▸ Extracted records:

(* ===== verification/Timer.v ===== *)
(** [src/shv-timer.c]: programming the timers, the timer interrupt and the clock of day. *)
From Stdlib Require Import String.
From S2P Require Import Prelude.
From S2P Require Import Mem.
From S2P Require Import CString.
From S2P Require Import Cmdline.
From S2P Require Import Stdio.
From S2P Require Import Io.
From S2P Require Import Screen.
From S2P Require Import Devices.

Definition RTC_SECS : Z := 0.
Definition RTC_MINS : Z := 2.
Definition RTC_HOURS : Z := 4.
Definition RTC_PORT_OUT : Z := 0x70.
Definition RTC_PORT_IN : Z := 0x71.
Definition TIMER_RATE : Z := 1193182.
Definition TIMER_PERIOD_IO_PORT : Z := 0x40.
Definition TIMER_MODE_IO_PORT : Z := 0x43.
Definition TIMER_SQUARE_WAVE : Z := 0x36.
Definition TIMER_ONE_SHOT : Z := 0x30.
Definition LAPIC_PERIOD (g : opts) : Z := u64 (g_timer_ms g * 1000000).

Definition LAPIC_DEFAULT_BASE : Z := 0xfee00000.
Definition LAPIC_EOI : Z := 0x0B0.
Definition LAPIC_SVR : Z := 0x0F0.
Definition LAPIC_LVT_TIMER : Z := 0x320.
Definition LAPIC_TIMER_INIT : Z := 0x380.
Definition LAPIC_TIMER_CUR : Z := 0x390.
Definition LAPIC_TIMER_DIV : Z := 0x3E0.
Definition LAPIC_ENABLE : Z := 0x100.
Definition SHV_NO_INTERRUPT : Z := 0x200.
Definition SHV_NO_VGA_ART : Z := 0x2000.
Definition NMI_ENABLE : Z := 1.

Definition opt (g x : Z) : bool := truth (Z.land g x).
Definition write_lapic (reg val : Z) : IO unit := write32 (LAPIC_DEFAULT_BASE + reg) val.

(** A computation on memory inside the monad. *)
Definition on_mem (f : mem -> res mem) : IO unit := fun w =>
  match f (w_mem w) with Ok m => Ok (tt, mkW m (w_tr w)) | Err e => Err e end.

(** State of the interrupt handlers: [shot_arrived], and the variables of [src/shv-nmi.c] the timer uses. *)
Record tglob := mkTglob { shot_arrived : bool; l2_ready : Z; l2_init_apic_id : Z; interrupt_period : Z; nmi_quiet : bool; nmi_count : Z }.

Section device.
Context {D : Device}.

Definition read_lapic (reg : Z) : IO Z := read32 (LAPIC_DEFAULT_BASE + reg).

(** ** The clock of day *)

Definition getrtcfield (field : Z) : IO Z :=
  outb RTC_PORT_OUT field ≫= fun _ =>
  bcd ← inb RTC_PORT_IN;
  mret (Z.land bcd 0xF + Z.shiftr bcd 4 * 10).

(** The inner and the outer loop of [rtc_get_sec_of_day]. *)
Fixpoint rtc_inner (fuel : nat) (m : Z) : IO (Z * Z) :=
  match fuel with
  | O => lift (Err NoFuel)
  | S fuel =>
      s ← getrtcfield RTC_SECS;
      m_new ← getrtcfield RTC_MINS;
      if negb (m =? m_new) then rtc_inner fuel m_new else mret (m, s)
  end.
Fixpoint rtc_outer (fuel fuel2 : nat) (h : Z) : IO (Z * Z * Z) :=
  match fuel with
  | O => lift (Err NoFuel)
  | S fuel =>
      m ← getrtcfield RTC_MINS;
      '(m, s) ← rtc_inner fuel2 m;
      h_new ← getrtcfield RTC_HOURS;
      if negb (h =? h_new) then rtc_outer fuel fuel2 h_new else mret (h, m, s)
  end.
Definition rtc_get_sec_of_day (fuel : nat) : IO Z :=
  h ← getrtcfield RTC_HOURS;
  '(h, m, s) ← rtc_outer fuel fuel h;
  mret (h * 3600 + m * 60 + s).

(** ** Programming the timers *)

Definition timer_init (g : opts) (vcpu : dcpu) : IO unit :=
  (if c_isbsp vcpu then
     let ncycles := u64 (TIMER_RATE * g_timer_ms g) / 1000 in
     ASSERT_io (ncycles =? u16 ncycles) ≫= fun _ =>
     if opt (g_shv_opt g) SHV_NO_INTERRUPT then
       outb TIMER_MODE_IO_PORT TIMER_ONE_SHOT ≫= fun _ =>
       outb TIMER_PERIOD_IO_PORT 1 ≫= fun _ =>
       outb TIMER_PERIOD_IO_PORT 0 ≫= fun _ =>
       emit EStiHltCli
     else
       outb TIMER_MODE_IO_PORT TIMER_SQUARE_WAVE ≫= fun _ =>
       outb TIMER_PERIOD_IO_PORT (u8 ncycles) ≫= fun _ =>
       outb TIMER_PERIOD_IO_PORT (u8 (Z.shiftr ncycles 8))
   else mret tt) ≫= fun _ =>
  (if negb (c_isbsp vcpu) then v ← read_lapic LAPIC_SVR; write_lapic LAPIC_SVR (Z.lor v LAPIC_ENABLE) else mret tt) ≫= fun _ =>
  if negb (opt (g_shv_opt g) SHV_NO_INTERRUPT) && negb (opt (g_nmi_opt g) NMI_ENABLE) then
    write_lapic LAPIC_TIMER_DIV 0x0000000b ≫= fun _ =>
    write_lapic LAPIC_TIMER_INIT (LAPIC_PERIOD g) ≫= fun _ =>
    write_lapic LAPIC_LVT_TIMER 0x00020022
  else mret tt.

(** ** The timer interrupt *)

(** The new [*x]; [Z.rem] is the remainder of C. *)
Definition update_screen (vcpu : dcpu) (x y : Z) (guest : bool) : IO Z :=
  vc ← lift (console_get_vc (c_idx vcpu) guest);
  let x := Z.rem (x + width vc) (width vc) in
  on_mem (console_put_char vc x y (48 + c_idx vcpu)) ≫= fun _ =>
  on_mem (console_put_char vc (Z.rem (x + Z.quot (width vc) 2) (width vc)) y 32) ≫= fun _ =>
  mret (Z.rem (x + 1) (width vc)).

Definition calibrate_timer (a : subarch) (g : opts) (fuel : nat) (vcpu : dcpu) : IO Z :=
  l_quo ← read_lapic LAPIC_TIMER_CUR;
  let p_t := c_pit_time vcpu in
  let l_t := c_lapic_time vcpu in
  let l_tot := u64 (u64 (l_t * LAPIC_PERIOD g) + l_quo) in
  if p_t =? 0 then lift (Err Undef)
  else
    sod ← rtc_get_sec_of_day fuel;
    printf a (lit "%lld" ++ [9] ++ lit "%lld" ++ [9] ++ lit "%lld" ++ [9] ++ lit "%lld" ++ [9] ++ lit "%lld" ++ [9] ++ lit "%lld" ++ [9] ++ lit "%d" ++ [10])
      [VNum 64 p_t; VNum 64 l_t; VNum 64 l_quo; VNum 64 l_tot; VNum 64 (u64 (l_tot - LAPIC_PERIOD g) / p_t);
       VNum 64 (l_tot / p_t); VNum 32 sod].

(** The entry of [int x[2]] for the host or the guest. *)
Definition pick (guest : bool) (p : Z * Z) : Z := if guest then p.2 else p.1.
Definition put (guest : bool) (p : Z * Z) (x : Z) : Z * Z := if guest then (p.1, x) else (x, p.2).

(** [src/shv-nmi.c]. *)
Definition shv_nmi_handle_timer_interrupt (a : subarch) (vcpu : dcpu) (vector : Z) (guest : bool) (t : tglob) : IO tglob :=
  ASSERT_io (c_isbsp vcpu) ≫= fun _ =>
  ASSERT_io (vector =? 0x20) ≫= fun _ =>
  ASSERT_io (negb guest) ≫= fun _ =>
  t ← (if truth (l2_ready t) then
         ASSERT_io (negb (l2_init_apic_id t =? 0)) ≫= fun _ =>
         write32 0xfee00310 (l2_init_apic_id t) ≫= fun _ =>
         let period := u32 (interrupt_period t * 2) in
         if period =? 0 then lift (Err Undef)
         else
           (if nmi_count t mod period =? 0 then
              (if negb (nmi_quiet t) then printf a (lit "      Inject NMI" ++ [10]) [] ≫= fun _ => mret tt else mret tt) ≫= fun _ =>
              write32 0xfee00300 0x00004400
            else if nmi_count t mod period =? interrupt_period t then
              (if negb (nmi_quiet t) then printf a (lit "      Inject interrupt" ++ [10]) [] ≫= fun _ => mret tt else mret tt) ≫= fun _ =>
              write32 0xfee00300 0x00004054
            else mret tt) ≫= fun _ =>
           mret (mkTglob (shot_arrived t) (l2_ready t) (l2_init_apic_id t) (interrupt_period t) (nmi_quiet t) (u32 (nmi_count t + 1)))
       else mret t);
  outb INT_CTL_PORT INT_ACK_CURRENT ≫= fun _ => mret t.

Definition handle_timer_interrupt (a : subarch) (g : opts) (vcpu : dcpu) (vector : Z) (guest : bool) (t : tglob) : IO (dcpu * tglob) :=
  if opt (g_shv_opt g) SHV_NO_INTERRUPT then
    ASSERT_io (c_isbsp vcpu) ≫= fun _ =>
    ASSERT_io (negb (shot_arrived t)) ≫= fun _ =>
    mret (vcpu, mkTglob true (l2_ready t) (l2_init_apic_id t) (interrupt_period t) (nmi_quiet t) (nmi_count t))
  else if opt (g_nmi_opt g) NMI_ENABLE then
    t ← shv_nmi_handle_timer_interrupt a vcpu vector guest t; mret (vcpu, t)
  else if vector =? 0x20 then
    x ← (if negb (opt (g_shv_opt g) SHV_NO_VGA_ART) then update_screen vcpu (pick guest (c_pit_x vcpu)) 0 guest
         else mret (pick guest (c_pit_x vcpu)));
    outb INT_CTL_PORT INT_ACK_CURRENT ≫= fun _ =>
    mret (mkDcpu (c_id vcpu) (c_idx vcpu) (c_isbsp vcpu) (u64 (c_pit_time vcpu + 1)) (c_lapic_time vcpu)
            (put guest (c_pit_x vcpu) x) (c_lapic_x vcpu), t)
  else if vector =? 0x22 then
    x ← (if negb (opt (g_shv_opt g) SHV_NO_VGA_ART) then update_screen vcpu (pick guest (c_lapic_x vcpu)) 1 guest
         else mret (pick guest (c_lapic_x vcpu)));
    write_lapic LAPIC_EOI 0 ≫= fun _ =>
    mret (mkDcpu (c_id vcpu) (c_idx vcpu) (c_isbsp vcpu) (c_pit_time vcpu) (u64 (c_lapic_time vcpu + 1))
            (c_pit_x vcpu) (put guest (c_lapic_x vcpu) x), t)
  else lift (Err Halt).
End device.

(** ** Properties *)

Section properties.
Context {D : Device}.

(** The two bytes given to the counter of the 8254. *)
Definition pit_count (lo hi : Z) : Z := lo + 256 * hi.

(** The period of the timer: the boot processor programs the counter with the number of
    cycles of [g_timer_ms] milliseconds, low byte first, in square wave mode, and exactly the
    periods up to 54 ms are accepted; a longer one halts instead of being truncated to 16 bits. *)
Theorem timer_init_period g vcpu w :
  c_isbsp vcpu = true -> opt (g_shv_opt g) SHV_NO_INTERRUPT = false -> opt (g_nmi_opt g) NMI_ENABLE = true ->
  0 <= g_timer_ms g < 2 ^ 43 ->
  if g_timer_ms g <=? 54
  then exists lo hi, timer_init g vcpu w =
         Ok (tt, mkW (w_mem w) (EOut TIMER_PERIOD_IO_PORT hi :: EOut TIMER_PERIOD_IO_PORT lo ::
                                EOut TIMER_MODE_IO_PORT TIMER_SQUARE_WAVE :: w_tr w)) /\
       pit_count lo hi = TIMER_RATE * g_timer_ms g / 1000 /\ 0 <= lo < 256 /\ 0 <= hi < 256
  else timer_init g vcpu w = Err Halt.
Proof.
  intros Hb Hi Hn Hms. unfold timer_init. rewrite Hb, Hi, Hn. cbn [negb andb].
  unfold u64. rewrite (wrap_small 64 (TIMER_RATE * g_timer_ms g)) by (unfold is_u, TIMER_RATE; lia).
  set (n := TIMER_RATE * g_timer_ms g / 1000).
  assert (0 <= n) as Hn0 by (unfold n, TIMER_RATE; apply Z.div_pos; lia).
  destruct (Z.leb_spec (g_timer_ms g) 54) as [Hle|Hgt].
  - assert (n < 2 ^ 16) as Hn16 by (unfold n, TIMER_RATE; apply Z.div_lt_upper_bound; lia).
    unfold u16. rewrite (wrap_small 16 n) by (unfold is_u; lia). rewrite Z.eqb_refl.
    exists (u8 (u8 n)), (u8 (u8 (Z.shiftr n 8))). split; [done|].
    unfold u8. rewrite !(wrap_wrap 8 8) by lia. rewrite Z.shiftr_div_pow2 by lia. unfold wrap, pit_count. change (2 ^ 8) with 256.
    pose proof (Z.div_mod n 256 ltac:(lia)). pose proof (Z.mod_pos_bound n 256 ltac:(lia)).
    assert (0 <= n / 256 < 256) by (split; [apply Z.div_pos; lia|apply Z.div_lt_upper_bound; lia]).
    rewrite (Z.mod_small (n / 256) 256) by lia. lia.
  - assert (2 ^ 16 <= n) as Hn16 by (unfold n, TIMER_RATE; apply Z.div_le_lower_bound; lia).
    rewrite (proj2 (Z.eqb_neq n (u16 n))); [done|]. pose proof (is_u_wrap 16 n ltac:(lia)) as [_ H]. unfold u16. lia.
Qed.

(** The row of the window of a CPU a timer draws in. *)
Definition in_row (num : Z) (guest : bool) (y a : Z) : Prop := exists x, 0 <= x < 40 /\ a = cell_of num guest x y.

Lemma update_screen_ok vcpu x y guest w :
  0 <= c_idx vcpu < 8 -> 0 <= x < 40 -> 0 <= y < 3 ->
  exists m', update_screen vcpu x y guest w = Ok ((x + 1) mod 40, mkW m' (w_tr w)) /\
    (forall a, ~ in_row (c_idx vcpu) guest y a -> rd8 m' a = rd8 (w_mem w) a) /\
    rd8 m' (cell_of (c_idx vcpu) guest x y) = 48 + c_idx vcpu /\ rd8 m' (cell_of (c_idx vcpu) guest ((x + 20) mod 40) y) = 32.
Proof.
  intros Hi Hx Hy. unfold update_screen. unfold lift at 1. rewrite console_get_vc_ok by done.
  erewrite bind_run by done. cbn [window width]. cbv zeta.
  assert (Z.rem (x + 40) 40 = x) as ->.
  { rewrite Z.rem_mod_nonneg by lia. replace (x + 40) with (x + 1 * 40) by lia. rewrite Z.mod_add by lia. by apply Z.mod_small. }
  change (Z.quot 40 2) with 20. rewrite !Z.rem_mod_nonneg by lia. set (x2 := (x + 20) mod 40).
  assert (0 <= x2 < 40) as H2 by (apply Z.mod_pos_bound; lia).
  assert (x <> x2) as Hne by (unfold x2; Z.div_mod_to_equations; lia).
  unfold console_put_char. rewrite !console_get_mmio_ok by lia.
  eexists. split; [reflexivity|]. cbn [w_mem]. split; [|split].
  - intros a Ha. rewrite !rd8_wr8. assert (forall x, 0 <= x < 40 -> a <> cell_of (c_idx vcpu) guest x y) as Hn.
    { intros z Hz ->. apply Ha. by exists z. }
    pose proof (Hn x Hx). pose proof (Hn x2 H2). bcase; done.
  - rewrite !rd8_wr8. rewrite (proj2 (Z.eqb_neq _ _)), Z.eqb_refl by (unfold cell_of; lia).
    unfold u8. rewrite (wrap_wrap 8 8) by lia. apply wrap_small. unfold is_u. lia.
  - rewrite rd8_wr8, Z.eqb_refl. done.
Qed.

(** The fields a timer interrupt of vector 0x20 or 0x22 works on. *)
Definition tick_x (vector : Z) (guest : bool) (v : dcpu) : Z := pick guest (if vector =? 0x20 then c_pit_x v else c_lapic_x v).
Definition tick_time (vector : Z) (v : dcpu) : Z := if vector =? 0x20 then c_pit_time v else c_lapic_time v.
Definition tick_ack (vector : Z) : ioev := if vector =? 0x20 then EOut 0x20 0x20 else EWrite 0xfee000b0 0.

End properties.

Lemma timer_init_period_witness :
  exists lo hi, @timer_init demo_ps2 (mkOpts 0 1 0 50) demo_bsp (mkW ∅ []) =
    Ok (tt, mkW ∅ [EOut TIMER_PERIOD_IO_PORT hi; EOut TIMER_PERIOD_IO_PORT lo; EOut TIMER_MODE_IO_PORT TIMER_SQUARE_WAVE]) /\
    pit_count lo hi = 59659.
Proof.
  destruct (@timer_init_period demo_ps2 (mkOpts 0 1 0 50) demo_bsp (mkW ∅ [])) as (lo & hi & E & Hc & _); [done..|cbn; lia|].
  exists lo, hi. split; [exact E|exact Hc].
Defined.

▸ What you need to do: Return exactly the lines of the data, and only those, from the line with "assert (Z.rem (x + 40) 40 = x) as ->." through the last line, inclusive.

▸ Exercise output:
  assert (Z.rem (x + 40) 40 = x) as ->.
  { rewrite Z.rem_mod_nonneg by lia. replace (x + 40) with (x + 1 * 40) by lia. rewrite Z.mod_add by lia. by apply Z.mod_small. }
  change (Z.quot 40 2) with 20. rewrite !Z.rem_mod_nonneg by lia. set (x2 := (x + 20) mod 40).
  assert (0 <= x2 < 40) as H2 by (apply Z.mod_pos_bound; lia).
  assert (x <> x2) as Hne by (unfold x2; Z.div_mod_to_equations; lia).
  unfold console_put_char. rewrite !console_get_mmio_ok by lia.
  eexists. split; [reflexivity|]. cbn [w_mem]. split; [|split].
  - intros a Ha. rewrite !rd8_wr8. assert (forall x, 0 <= x < 40 -> a <> cell_of (c_idx vcpu) guest x y) as Hn.
    { intros z Hz ->. apply Ha. by exists z. }
    pose proof (Hn x Hx). pose proof (Hn x2 H2). bcase; done.
  - rewrite !rd8_wr8. rewrite (proj2 (Z.eqb_neq _ _)), Z.eqb_refl by (unfold cell_of; lia).
    unfold u8. rewrite (wrap_wrap 8 8) by lia. apply wrap_small. unfold is_u. lia.
  - rewrite rd8_wr8, Z.eqb_refl. done.
Qed.

(** The fields a timer interrupt of vector 0x20 or 0x22 works on. *)
Definition tick_x (vector : Z) (guest : bool) (v : dcpu) : Z := pick guest (if vector =? 0x20 then c_pit_x v else c_lapic_x v).
Definition tick_time (vector : Z) (v : dcpu) : Z := if vector =? 0x20 then c_pit_time v else c_lapic_time v.
Definition tick_ack (vector : Z) : ioev := if vector =? 0x20 then EOut 0x20 0x20 else EWrite 0xfee000b0 0.

End properties.

Lemma timer_init_period_witness :
  exists lo hi, @timer_init demo_ps2 (mkOpts 0 1 0 50) demo_bsp (mkW ∅ []) =
    Ok (tt, mkW ∅ [EOut TIMER_PERIOD_IO_PORT hi; EOut TIMER_PERIOD_IO_PORT lo; EOut TIMER_MODE_IO_PORT TIMER_SQUARE_WAVE]) /\
    pit_count lo hi = 59659.
Proof.
  destruct (@timer_init_period demo_ps2 (mkOpts 0 1 0 50) demo_bsp (mkW ∅ [])) as (lo & hi & E & Hc & _); [done..|cbn; lia|].
  exists lo, hi. split; [exact E|exact Hc].
Defined.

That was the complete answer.